Batchelor, J. (1901). The Ainu and Their Folk-lore. Religious Tract Society. Obra pionera del misionero y antropólogo británico que convivió décadas con comunidades ainu, proporcionando documentación de primera mano sobre su cosmovisión y ceremonias.

Kindaichi, K. (1941). Ainu no seikatsu to minwa (Vida y cuentos populares de los ainu). Sanseidō. Recopilación del etnógrafo japonés que registró las epopeyas yukar y describió las ceremonias ainu en un período en que la cultura tradicional aún estaba relativamente intacta.

Piłsudski, B. (1912). Materials for the Study of the Ainu Language and Folklore. Imperial Academy of Sciences, Cracovia. Colección fundamental que incluye documentación fotográfica y descripciones del Iomante recogidas durante el exilio del etnógrafo polaco en Sajalín.

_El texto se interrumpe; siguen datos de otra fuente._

(** The slot of [update_status]; its [wavelength_tested] callback feeds
    the map of the main window, which is no part of the panel. *)
Definition on_result (success : bool) (duration wavelength : Q) (p : t) : t :=
  set_stats (ChannelPanel.on_result success duration wavelength (stats p)) p.

(** The slot of [progress_update]. *)
Definition on_progress (current total : Z) (p : t) : t :=
  if ChannelPanel.aborted (stats p) then p
  else if (0 <? total)%Z then
    {| stats := stats p; status_text := status_text p;
       is_test_completed := is_test_completed p;
       needs_reset_next_start := needs_reset_next_start p;
       power_curve_data := power_curve_data p;
       command_log := command_log p; timer_active := timer_active p;
       progress := current |}
  else p.

(** The slot of [finished]; [measure] is what the parameters say about the
    power curve when the signal arrives. *)
Definition on_worker_finished (measure : bool) (p : t) : t :=
  if ChannelPanel.aborted (stats p) then p
  else if measure then _set_status PowerCurve p
  else _finalize_complete p.

(** The slot of [power_curve_finished]. *)
Definition on_power_curve_finished (data : list PowerSample) (p : t) : t :=
  if ChannelPanel.aborted (stats p) then p
  else
    _finalize_complete
      {| stats := stats p; status_text := status_text p;
         is_test_completed := is_test_completed p;
         needs_reset_next_start := needs_reset_next_start p;
         power_curve_data := data;
         command_log := command_log p; timer_active := timer_active p;
         progress := progress p |}.

(** [l.pop()] on a non-empty list. *)
Definition pop {A : Type} (l : list A) : list A := removelast l.

(** The command log after [on_command_sent] received [cmd] at second
    [now]. *)
Definition log_command (now : Z) (cmd : TestWorker.command)
    (log : list entry) : list entry :=
  match log with
  | first :: _ =>
      if entry_eqb first (now, cmd) then log
      else
        let log := (now, cmd) :: log in
        if (5 <? Py.len log)%Z then pop log else log
  | [] => [(now, cmd)]
  end.

(** The slot of [command_sent]. *)
Definition on_command_sent (now : Z) (cmd : TestWorker.command) (p : t) : t :=
  {| stats := stats p; status_text := status_text p;
     is_test_completed := is_test_completed p;
     needs_reset_next_start := needs_reset_next_start p;
     power_curve_data := power_curve_data p;
     command_log := log_command now cmd (command_log p);
     timer_active := timer_active p; progress := progress p |}.

(** The five connections [on_start] makes: what an effect of the worker
    does to the panel when it is delivered at second [now]. *)
Definition deliver (measure : bool) (now : Z) (e : TestWorker.event) (p : t)
    : t :=
  match e with
  | TestWorker.Emit (TestWorker.update_status s d wl) => on_result s d wl p
  | TestWorker.Emit (TestWorker.progress_update c total) =>
      on_progress c total p
  | TestWorker.Emit TestWorker.finished => on_worker_finished measure p
  | TestWorker.Emit (TestWorker.power_curve_finished data) =>
      on_power_curve_finished data p
  | TestWorker.Emit (TestWorker.command_sent cmd) => on_command_sent now cmd p
  | _ => p
  end.

(** The effects of the worker delivered in the order they happened, the
    k-th at second [times k]. *)
Fixpoint deliver_all (measure : bool) (times : nat -> Z)
    (l : list TestWorker.event) (k : nat) (p : t) : t :=
  match l with
  | [] => p
  | e :: l' =>
      deliver_all measure times l' (S k) (deliver measure (times k) e p)
  end.

(** The lifecycle attributes of a panel: the status pill, whether the test
    is completed, whether the next start resets, whether the timer runs. *)
Definition lifecycle (p : t) : status * bool * bool * bool :=
  (status_text p, is_test_completed p, needs_reset_next_start p,
   timer_active p).

(** What the lifecycle attributes become at a phase-ending signal, on a
    panel that was not aborted. *)
Definition mark (measure : bool) (x : status * bool * bool * bool)
    (m : Ledger.milestone) : status * bool * bool * bool :=
  match m with
  | Ledger.CurveDone _ => (Completed, true, true, false)
  | Ledger.Finished =>
      if measure then
        let '(_, completed, reset, timer) := x in
        (PowerCurve, completed, reset, timer)
      else (Completed, true, true, false)
  end.

(** The power curve the panel holds after a phase-ending signal. *)
Definition curve (data : list PowerSample) (m : Ledger.milestone)
    : list PowerSample :=
  match m with
  | Ledger.CurveDone samples => samples
  | Ledger.Finished => data
  end.

(** The statistics apart from the two clocks (the ETA text and the elapsed
    seconds). *)
Definition books (st : ChannelPanel.t) :=
  (ChannelPanel.aborted st, ChannelPanel.success_count st,
   ChannelPanel.fail_count st, ChannelPanel.total_time st,
   ChannelPanel.durations st, ChannelPanel.wavelengths st,
   ChannelPanel.success_wavelengths st, ChannelPanel.failed_wavelengths st,
   ChannelPanel.total_cycles st, ChannelPanel.current_wait_time st).

(** A panel with nothing recorded: what a run starts from. *)
Definition clean (p : t) : Prop :=
  ChannelPanel.aborted (stats p) = false
  /\ ChannelPanel.success_count (stats p) = 0%Z
  /\ ChannelPanel.fail_count (stats p) = 0%Z
  /\ ChannelPanel.total_time (stats p) = 0
  /\ ChannelPanel.durations (stats p) = []
  /\ ChannelPanel.wavelengths (stats p) = []
  /\ ChannelPanel.success_wavelengths (stats p) = []
  /\ ChannelPanel.failed_wavelengths (stats p) = []
  /\ ChannelPanel.elapsed_seconds (stats p) = 0%Z
  /\ is_test_completed p = false
  /\ power_curve_data p = []
  /\ command_log p = [].

(** [q] shows what [p] shows, the command log apart. *)
Definition frozen (p q : t) : Prop :=
  stats q = stats p
  /\ lifecycle q = lifecycle p
  /\ power_curve_data q = power_curve_data p
  /\ progress q = progress p.

(** The value of the "Rate" label (line 682), in percent. *)
Definition rate (st : ChannelPanel.t) : Q :=
  let attempts_done :=
    (ChannelPanel.success_count st + ChannelPanel.fail_count st)%Z in
  if (attempts_done =? 0)%Z then 0
  else inject_Z (ChannelPanel.success_count st) / inject_Z attempts_done * 100.

(** The parts of an [update_status] signal. *)
Definition succeeded (o : bool * Q * Q) : bool := fst (fst o).
Definition failed (o : bool * Q * Q) : bool := negb (fst (fst o)).
Definition took (o : bool * Q * Q) : Q := snd (fst o).
Definition at_wavelength (o : bool * Q * Q) : Q := snd o.

(** A panel that never ran. *)
Definition fresh : t :=
  {| stats := {| ChannelPanel.aborted := false;
                 ChannelPanel.success_count := 0;
                 ChannelPanel.fail_count := 0;
                 ChannelPanel.total_time := 0;
                 ChannelPanel.durations := [];
                 ChannelPanel.wavelengths := [];
                 ChannelPanel.success_wavelengths := [];
                 ChannelPanel.failed_wavelengths := [];
                 ChannelPanel.total_cycles := None;
                 ChannelPanel.current_wait_time := 0;
                 ChannelPanel.latest_eta := ChannelPanel.EtaDash;
                 ChannelPanel.elapsed_seconds := 0 |};
     status_text := Standby; is_test_completed := false;
     needs_reset_next_start := false; power_curve_data := [];
     command_log := []; timer_active := false; progress := 0 |}.

End Panel.

(** ** Vocabulary for the command log *)

Module CommandLog.

(** The log after the commands [cmds] arrived in this order, each with the
    second it arrived at. *)
Definition log_all (cmds : list Panel.entry) (log : list Panel.entry)
    : list Panel.entry :=
  fold_left (fun log e => Panel.log_command (fst e) (snd e) log) cmds log.

(** No entry of the log (newest first) repeats the entry logged just
    before it. *)
Fixpoint no_repeat (log : list Panel.entry) : Prop :=
  match log with
  | newer :: ((older :: _) as rest) =>
      Panel.entry_eqb older newer = false /\ no_repeat rest
  | _ => True
  end.

End CommandLog.

(** ** The configuration: map zones and the application list *)

Module Config.

(** What [float(z.get(key, default))] meets: no such key, a value that
    [float] rejects, or a number. *)
Inductive field : Type :=
| Missing
| Unreadable
| Value (x : Q).

(** The [fixed_min] and [fixed_max] of [BASE_ZONE_DEFS]. *)
Definition BASE_ZONE_DEFS : list (Q * Q) :=
  [(670, 800); (8001 # 10, 960); (940, 1100); (11001 # 10, 1320)].

Definition read (f : field) (default : Q) : option Q :=
  match f with
  | Missing => Some default
  | Unreadable => None
  | Value x => Some x
  end.

(** The bounds [load_config] stores for one zone (lines 142-150): one
    [try] around both conversions, then the order check. *)
Definition load_zone (base : Q * Q) (zmin zmax : field) : Q * Q :=
  let '(lo, hi) :=
    match read zmin (fst base), read zmax (snd base) with
    | Some lo, Some hi => (lo, hi)
    | _, _ => base
    end in
  if Py.geb lo hi then base else (lo, hi).

(** The loop over a four-element ["zones"] list.  An element that is no
    dict ([None] here) makes an item assignment of the loop raise; the
    result [None] stands for that exception. *)
Fixpoint load_zone_list (bases : list (Q * Q))
    (zs : list (option (field * field))) : option (list (Q * Q)) :=
  match zs, bases with
  | [], _ => Some []
  | Some (zmin, zmax) :: zs', base :: bases' =>
      match load_zone_list bases' zs' with
      | Some rest => Some (load_zone base zmin zmax :: rest)
      | None => None
      end
  | _, _ => None
  end.

(** The value under ["zones"] in the file. *)
Inductive zones_json : Type :=
| NotAList
| ZoneList (zs : list (option (field * field))).

(** The bounds of the zones [load_config] returns (lines 128-150); the
    names and the enabled flags are not modelled. *)
Definition load_zones (z : zones_json) : option (list (Q * Q)) :=
  match z with
  | NotAList => Some BASE_ZONE_DEFS
  | ZoneList zs =>
      if negb (Py.len zs =? 4)%Z then Some BASE_ZONE_DEFS
      else load_zone_list BASE_ZONE_DEFS zs
  end.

Siddle, R. (1996). Race, Resistance and the Ainu of Japan. Routledge. Análisis histórico de la relación entre el Estado japonés y el pueblo ainu, contextualizando la prohibición del Iomante dentro de las políticas de asimilación forzosa.

Sjöberg, K. (1993). The Return of the Ainu: Cultural Mobilization and the Practice of Ethnicity in Japan. Harwood Academic Publishers. Estudio sobre el movimiento de revitalización cultural ainu contemporáneo, abordando el papel del Iomante como símbolo de identidad en el contexto de la recuperación de derechos indígenas.